__WHAT TO WORK ON__.
Track down each line below containing the string "isRetrying" and copy it.

__RECORDS SUPPLIED__.
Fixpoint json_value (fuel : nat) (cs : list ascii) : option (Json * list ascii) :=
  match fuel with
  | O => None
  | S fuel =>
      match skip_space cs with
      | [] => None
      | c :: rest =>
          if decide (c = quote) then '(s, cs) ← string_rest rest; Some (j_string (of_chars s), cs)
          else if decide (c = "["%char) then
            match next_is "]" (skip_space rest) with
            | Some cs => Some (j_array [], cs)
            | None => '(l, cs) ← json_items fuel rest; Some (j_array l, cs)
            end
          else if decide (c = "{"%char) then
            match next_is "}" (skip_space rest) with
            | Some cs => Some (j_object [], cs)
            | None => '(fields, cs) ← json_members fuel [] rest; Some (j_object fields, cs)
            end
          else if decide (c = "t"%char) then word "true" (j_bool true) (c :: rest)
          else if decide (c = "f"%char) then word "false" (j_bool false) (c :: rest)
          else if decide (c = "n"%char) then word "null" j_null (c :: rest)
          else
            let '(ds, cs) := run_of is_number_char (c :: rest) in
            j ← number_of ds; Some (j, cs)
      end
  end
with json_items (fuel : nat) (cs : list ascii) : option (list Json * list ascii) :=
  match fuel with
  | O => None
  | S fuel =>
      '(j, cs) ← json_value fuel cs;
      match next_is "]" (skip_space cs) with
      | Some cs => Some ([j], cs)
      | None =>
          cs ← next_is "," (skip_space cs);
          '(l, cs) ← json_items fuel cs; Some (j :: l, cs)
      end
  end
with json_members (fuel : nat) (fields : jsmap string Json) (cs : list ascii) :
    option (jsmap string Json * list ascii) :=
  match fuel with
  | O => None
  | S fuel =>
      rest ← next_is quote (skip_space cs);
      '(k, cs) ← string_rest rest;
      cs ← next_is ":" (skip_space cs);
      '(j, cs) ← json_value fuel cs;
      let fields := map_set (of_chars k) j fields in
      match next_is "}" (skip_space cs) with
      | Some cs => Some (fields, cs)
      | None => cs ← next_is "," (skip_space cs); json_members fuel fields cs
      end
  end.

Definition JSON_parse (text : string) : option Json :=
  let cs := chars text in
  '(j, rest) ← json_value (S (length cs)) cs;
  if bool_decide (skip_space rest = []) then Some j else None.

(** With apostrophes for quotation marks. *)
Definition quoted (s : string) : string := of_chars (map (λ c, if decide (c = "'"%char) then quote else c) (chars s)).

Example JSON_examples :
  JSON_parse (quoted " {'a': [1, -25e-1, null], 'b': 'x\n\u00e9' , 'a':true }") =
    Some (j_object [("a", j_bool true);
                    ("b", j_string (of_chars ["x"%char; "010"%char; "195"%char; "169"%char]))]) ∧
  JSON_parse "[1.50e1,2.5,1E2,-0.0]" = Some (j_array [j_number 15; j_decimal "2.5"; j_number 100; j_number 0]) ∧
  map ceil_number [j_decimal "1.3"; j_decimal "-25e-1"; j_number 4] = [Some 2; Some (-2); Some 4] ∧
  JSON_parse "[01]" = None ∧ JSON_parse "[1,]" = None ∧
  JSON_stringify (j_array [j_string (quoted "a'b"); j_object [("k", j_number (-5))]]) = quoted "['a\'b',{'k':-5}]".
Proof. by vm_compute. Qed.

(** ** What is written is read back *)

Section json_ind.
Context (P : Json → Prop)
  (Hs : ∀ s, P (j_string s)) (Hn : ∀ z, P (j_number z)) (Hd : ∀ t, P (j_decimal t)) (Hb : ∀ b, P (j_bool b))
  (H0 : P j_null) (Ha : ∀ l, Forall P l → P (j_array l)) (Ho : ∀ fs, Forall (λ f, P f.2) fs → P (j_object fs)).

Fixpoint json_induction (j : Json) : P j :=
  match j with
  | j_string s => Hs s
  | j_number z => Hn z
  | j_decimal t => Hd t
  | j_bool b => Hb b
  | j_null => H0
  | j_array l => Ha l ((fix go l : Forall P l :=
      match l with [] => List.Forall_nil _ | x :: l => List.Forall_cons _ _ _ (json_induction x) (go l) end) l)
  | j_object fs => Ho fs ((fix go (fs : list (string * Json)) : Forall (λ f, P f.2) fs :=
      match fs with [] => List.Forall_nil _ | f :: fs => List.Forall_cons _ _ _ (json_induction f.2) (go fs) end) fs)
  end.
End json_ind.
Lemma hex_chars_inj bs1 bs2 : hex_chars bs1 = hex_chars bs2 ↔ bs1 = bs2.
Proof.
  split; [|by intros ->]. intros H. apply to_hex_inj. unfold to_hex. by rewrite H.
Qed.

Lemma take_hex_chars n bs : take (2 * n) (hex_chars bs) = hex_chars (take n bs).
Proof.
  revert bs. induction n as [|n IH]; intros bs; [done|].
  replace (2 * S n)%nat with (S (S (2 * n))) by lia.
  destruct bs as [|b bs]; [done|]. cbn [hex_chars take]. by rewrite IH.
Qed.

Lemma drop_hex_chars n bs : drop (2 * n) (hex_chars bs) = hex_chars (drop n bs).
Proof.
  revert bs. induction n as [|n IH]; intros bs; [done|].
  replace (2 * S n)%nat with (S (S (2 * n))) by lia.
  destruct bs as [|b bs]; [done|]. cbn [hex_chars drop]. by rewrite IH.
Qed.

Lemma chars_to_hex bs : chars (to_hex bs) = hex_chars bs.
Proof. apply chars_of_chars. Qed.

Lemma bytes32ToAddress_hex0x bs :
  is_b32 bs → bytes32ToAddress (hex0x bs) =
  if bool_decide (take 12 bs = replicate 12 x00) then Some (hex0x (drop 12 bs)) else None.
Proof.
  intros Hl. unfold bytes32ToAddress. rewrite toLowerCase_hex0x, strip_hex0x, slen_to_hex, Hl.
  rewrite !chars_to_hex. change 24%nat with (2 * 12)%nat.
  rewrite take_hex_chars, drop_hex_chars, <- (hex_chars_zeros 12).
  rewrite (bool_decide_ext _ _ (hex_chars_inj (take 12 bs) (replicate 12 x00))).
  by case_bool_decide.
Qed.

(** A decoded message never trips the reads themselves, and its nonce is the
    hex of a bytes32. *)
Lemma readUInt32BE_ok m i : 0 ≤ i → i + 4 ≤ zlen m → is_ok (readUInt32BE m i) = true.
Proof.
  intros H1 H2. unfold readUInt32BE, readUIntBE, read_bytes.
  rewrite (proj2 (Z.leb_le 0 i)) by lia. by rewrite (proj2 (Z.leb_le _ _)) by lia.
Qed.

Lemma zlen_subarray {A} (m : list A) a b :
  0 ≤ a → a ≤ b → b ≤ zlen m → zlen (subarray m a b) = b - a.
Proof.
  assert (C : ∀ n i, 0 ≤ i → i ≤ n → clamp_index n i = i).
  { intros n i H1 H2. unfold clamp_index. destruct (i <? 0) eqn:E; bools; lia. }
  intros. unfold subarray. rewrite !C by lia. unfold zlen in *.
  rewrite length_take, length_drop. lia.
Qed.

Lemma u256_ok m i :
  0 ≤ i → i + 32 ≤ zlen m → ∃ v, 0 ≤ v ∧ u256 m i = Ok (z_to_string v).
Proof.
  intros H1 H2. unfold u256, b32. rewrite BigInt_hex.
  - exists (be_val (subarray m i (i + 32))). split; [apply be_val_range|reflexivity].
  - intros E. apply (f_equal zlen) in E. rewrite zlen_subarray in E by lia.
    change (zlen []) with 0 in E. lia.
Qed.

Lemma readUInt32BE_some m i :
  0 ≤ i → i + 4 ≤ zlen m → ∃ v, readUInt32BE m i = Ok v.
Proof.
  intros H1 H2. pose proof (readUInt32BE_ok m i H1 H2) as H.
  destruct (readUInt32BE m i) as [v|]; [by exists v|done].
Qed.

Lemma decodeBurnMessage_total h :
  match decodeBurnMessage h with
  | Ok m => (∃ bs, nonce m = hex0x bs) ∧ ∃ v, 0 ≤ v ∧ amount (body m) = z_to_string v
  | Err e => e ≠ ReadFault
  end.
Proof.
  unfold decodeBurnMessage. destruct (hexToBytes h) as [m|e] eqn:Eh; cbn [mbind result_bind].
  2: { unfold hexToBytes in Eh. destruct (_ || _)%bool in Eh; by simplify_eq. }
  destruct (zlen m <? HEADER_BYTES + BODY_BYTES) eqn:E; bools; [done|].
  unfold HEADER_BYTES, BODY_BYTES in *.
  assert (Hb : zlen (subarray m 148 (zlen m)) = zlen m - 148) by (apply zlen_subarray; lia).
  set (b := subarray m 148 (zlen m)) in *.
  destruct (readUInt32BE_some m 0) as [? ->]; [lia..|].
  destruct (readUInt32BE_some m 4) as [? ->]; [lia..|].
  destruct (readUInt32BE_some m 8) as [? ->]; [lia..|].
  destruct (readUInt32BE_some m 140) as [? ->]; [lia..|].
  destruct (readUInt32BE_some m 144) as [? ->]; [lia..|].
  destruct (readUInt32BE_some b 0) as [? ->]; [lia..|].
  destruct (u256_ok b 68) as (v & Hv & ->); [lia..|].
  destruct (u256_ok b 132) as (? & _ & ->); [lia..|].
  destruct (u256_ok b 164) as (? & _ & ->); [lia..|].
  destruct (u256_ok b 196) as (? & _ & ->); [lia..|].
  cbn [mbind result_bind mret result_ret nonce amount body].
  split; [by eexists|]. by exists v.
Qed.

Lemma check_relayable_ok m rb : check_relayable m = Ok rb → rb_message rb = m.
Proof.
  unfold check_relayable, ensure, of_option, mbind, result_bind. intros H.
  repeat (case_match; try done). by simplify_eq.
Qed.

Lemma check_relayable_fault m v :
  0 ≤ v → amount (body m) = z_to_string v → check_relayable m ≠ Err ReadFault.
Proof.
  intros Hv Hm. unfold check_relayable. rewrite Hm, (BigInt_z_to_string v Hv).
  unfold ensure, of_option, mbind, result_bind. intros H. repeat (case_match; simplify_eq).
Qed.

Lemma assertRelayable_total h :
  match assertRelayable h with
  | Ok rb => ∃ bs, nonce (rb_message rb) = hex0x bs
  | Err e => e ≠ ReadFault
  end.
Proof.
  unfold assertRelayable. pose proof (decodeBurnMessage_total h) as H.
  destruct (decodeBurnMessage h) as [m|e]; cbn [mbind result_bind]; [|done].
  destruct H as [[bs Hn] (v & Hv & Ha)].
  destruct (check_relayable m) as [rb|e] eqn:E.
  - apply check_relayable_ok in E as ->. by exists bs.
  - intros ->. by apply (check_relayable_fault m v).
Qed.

--

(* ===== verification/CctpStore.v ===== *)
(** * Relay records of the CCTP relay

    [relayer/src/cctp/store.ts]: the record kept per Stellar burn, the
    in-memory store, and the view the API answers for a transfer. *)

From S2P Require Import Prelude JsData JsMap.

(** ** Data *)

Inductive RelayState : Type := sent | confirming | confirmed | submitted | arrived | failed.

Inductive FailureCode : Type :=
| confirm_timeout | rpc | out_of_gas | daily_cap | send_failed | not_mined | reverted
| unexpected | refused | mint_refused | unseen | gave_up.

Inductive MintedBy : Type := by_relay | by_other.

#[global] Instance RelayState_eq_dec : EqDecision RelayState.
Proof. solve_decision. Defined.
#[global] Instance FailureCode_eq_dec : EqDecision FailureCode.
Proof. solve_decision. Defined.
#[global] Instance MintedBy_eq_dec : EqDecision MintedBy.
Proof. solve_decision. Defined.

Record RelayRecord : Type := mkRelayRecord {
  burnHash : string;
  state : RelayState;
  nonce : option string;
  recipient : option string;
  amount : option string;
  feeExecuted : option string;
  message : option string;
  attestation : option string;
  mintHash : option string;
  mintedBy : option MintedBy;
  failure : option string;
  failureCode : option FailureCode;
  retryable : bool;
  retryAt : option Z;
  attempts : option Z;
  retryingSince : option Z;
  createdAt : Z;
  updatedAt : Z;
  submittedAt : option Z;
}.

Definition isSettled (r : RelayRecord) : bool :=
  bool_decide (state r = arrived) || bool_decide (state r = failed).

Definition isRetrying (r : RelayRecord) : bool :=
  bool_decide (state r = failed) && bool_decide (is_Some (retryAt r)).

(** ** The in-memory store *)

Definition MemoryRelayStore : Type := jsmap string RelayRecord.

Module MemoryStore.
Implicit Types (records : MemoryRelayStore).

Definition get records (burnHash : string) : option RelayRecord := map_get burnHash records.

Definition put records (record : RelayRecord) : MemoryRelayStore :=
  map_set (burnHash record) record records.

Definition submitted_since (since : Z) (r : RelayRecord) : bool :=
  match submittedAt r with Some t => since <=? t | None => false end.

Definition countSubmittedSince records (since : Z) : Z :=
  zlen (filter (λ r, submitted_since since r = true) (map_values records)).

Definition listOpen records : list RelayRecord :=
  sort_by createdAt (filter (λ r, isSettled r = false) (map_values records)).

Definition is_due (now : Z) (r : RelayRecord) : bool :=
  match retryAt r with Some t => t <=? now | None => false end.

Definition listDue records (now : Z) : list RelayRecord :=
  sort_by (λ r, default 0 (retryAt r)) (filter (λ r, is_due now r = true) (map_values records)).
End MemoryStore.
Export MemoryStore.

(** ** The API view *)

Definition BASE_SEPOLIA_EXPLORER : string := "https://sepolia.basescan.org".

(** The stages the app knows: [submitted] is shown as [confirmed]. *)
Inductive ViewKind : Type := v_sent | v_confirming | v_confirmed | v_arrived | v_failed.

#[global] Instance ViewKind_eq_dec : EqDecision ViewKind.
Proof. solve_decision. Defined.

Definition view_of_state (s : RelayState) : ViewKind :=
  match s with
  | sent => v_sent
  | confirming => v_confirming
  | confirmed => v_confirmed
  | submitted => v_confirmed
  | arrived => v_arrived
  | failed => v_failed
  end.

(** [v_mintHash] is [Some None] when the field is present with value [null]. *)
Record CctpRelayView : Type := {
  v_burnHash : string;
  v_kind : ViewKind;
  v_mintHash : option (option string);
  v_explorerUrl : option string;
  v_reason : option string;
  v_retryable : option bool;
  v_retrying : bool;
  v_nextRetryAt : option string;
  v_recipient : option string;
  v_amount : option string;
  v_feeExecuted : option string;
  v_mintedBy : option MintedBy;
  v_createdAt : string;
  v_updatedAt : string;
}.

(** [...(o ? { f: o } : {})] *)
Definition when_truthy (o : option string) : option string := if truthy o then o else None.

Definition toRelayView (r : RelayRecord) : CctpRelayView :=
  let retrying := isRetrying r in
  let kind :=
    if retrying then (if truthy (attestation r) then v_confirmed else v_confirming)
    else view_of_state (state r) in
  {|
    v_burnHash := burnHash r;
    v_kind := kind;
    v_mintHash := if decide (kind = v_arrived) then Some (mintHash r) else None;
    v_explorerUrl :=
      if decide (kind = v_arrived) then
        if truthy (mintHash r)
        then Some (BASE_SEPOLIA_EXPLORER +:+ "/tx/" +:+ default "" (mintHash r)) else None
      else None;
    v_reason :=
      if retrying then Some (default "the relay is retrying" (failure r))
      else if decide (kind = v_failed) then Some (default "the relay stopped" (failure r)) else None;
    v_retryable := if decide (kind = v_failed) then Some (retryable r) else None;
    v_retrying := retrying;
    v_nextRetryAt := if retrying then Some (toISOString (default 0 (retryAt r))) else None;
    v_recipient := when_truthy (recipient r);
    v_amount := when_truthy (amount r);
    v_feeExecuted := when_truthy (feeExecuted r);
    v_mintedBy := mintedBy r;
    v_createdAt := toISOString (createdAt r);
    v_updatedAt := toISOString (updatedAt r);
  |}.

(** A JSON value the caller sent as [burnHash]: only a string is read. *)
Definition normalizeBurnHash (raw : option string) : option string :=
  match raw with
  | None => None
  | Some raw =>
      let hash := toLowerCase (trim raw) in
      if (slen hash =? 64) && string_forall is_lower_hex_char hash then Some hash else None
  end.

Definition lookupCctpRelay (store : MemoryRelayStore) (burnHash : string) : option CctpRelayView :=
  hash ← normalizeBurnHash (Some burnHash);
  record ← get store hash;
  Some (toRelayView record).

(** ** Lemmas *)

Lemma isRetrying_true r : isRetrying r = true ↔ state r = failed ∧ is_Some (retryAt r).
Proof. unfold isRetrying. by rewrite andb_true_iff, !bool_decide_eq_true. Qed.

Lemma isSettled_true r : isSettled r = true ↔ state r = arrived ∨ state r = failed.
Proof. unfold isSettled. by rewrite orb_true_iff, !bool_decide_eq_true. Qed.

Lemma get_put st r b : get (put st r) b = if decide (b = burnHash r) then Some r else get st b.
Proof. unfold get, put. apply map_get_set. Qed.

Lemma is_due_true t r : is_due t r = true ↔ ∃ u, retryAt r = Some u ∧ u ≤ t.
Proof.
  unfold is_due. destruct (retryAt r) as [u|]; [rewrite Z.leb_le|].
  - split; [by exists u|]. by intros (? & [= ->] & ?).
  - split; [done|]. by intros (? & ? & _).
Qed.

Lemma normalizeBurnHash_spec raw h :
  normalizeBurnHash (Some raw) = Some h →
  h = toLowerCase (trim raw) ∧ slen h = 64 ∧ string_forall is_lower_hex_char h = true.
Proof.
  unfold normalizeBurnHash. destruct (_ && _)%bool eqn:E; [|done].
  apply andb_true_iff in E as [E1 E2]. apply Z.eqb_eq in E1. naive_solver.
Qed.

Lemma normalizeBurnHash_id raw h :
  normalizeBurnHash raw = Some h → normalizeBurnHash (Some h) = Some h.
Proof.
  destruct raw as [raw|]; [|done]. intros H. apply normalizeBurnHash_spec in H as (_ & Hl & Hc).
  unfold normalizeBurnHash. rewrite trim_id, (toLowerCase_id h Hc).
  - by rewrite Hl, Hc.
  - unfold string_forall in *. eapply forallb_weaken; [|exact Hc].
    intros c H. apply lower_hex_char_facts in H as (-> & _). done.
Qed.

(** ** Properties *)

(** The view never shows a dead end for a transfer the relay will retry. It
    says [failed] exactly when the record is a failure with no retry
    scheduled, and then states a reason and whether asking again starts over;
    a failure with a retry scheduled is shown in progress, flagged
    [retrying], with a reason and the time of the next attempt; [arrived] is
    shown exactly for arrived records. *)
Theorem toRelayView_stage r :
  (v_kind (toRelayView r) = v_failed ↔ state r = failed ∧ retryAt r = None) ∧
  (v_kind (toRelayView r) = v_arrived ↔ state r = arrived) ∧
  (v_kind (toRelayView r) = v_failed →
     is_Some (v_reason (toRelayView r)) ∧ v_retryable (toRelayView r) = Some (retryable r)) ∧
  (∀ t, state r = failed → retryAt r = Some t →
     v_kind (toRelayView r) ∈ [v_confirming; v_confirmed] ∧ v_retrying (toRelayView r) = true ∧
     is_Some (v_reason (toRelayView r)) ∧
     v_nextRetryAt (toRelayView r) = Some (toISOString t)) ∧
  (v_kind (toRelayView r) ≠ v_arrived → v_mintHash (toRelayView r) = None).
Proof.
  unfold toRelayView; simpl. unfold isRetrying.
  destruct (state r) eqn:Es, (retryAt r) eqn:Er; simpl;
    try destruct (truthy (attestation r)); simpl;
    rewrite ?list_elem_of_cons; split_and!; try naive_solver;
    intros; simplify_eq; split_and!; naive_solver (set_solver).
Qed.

__ANSWER SPACE__.
Definition isRetrying (r : RelayRecord) : bool :=
  let retrying := isRetrying r in
Lemma isRetrying_true r : isRetrying r = true ↔ state r = failed ∧ is_Some (retryAt r).
Proof. unfold isRetrying. by rewrite andb_true_iff, !bool_decide_eq_true. Qed.
  unfold toRelayView; simpl. unfold isRetrying.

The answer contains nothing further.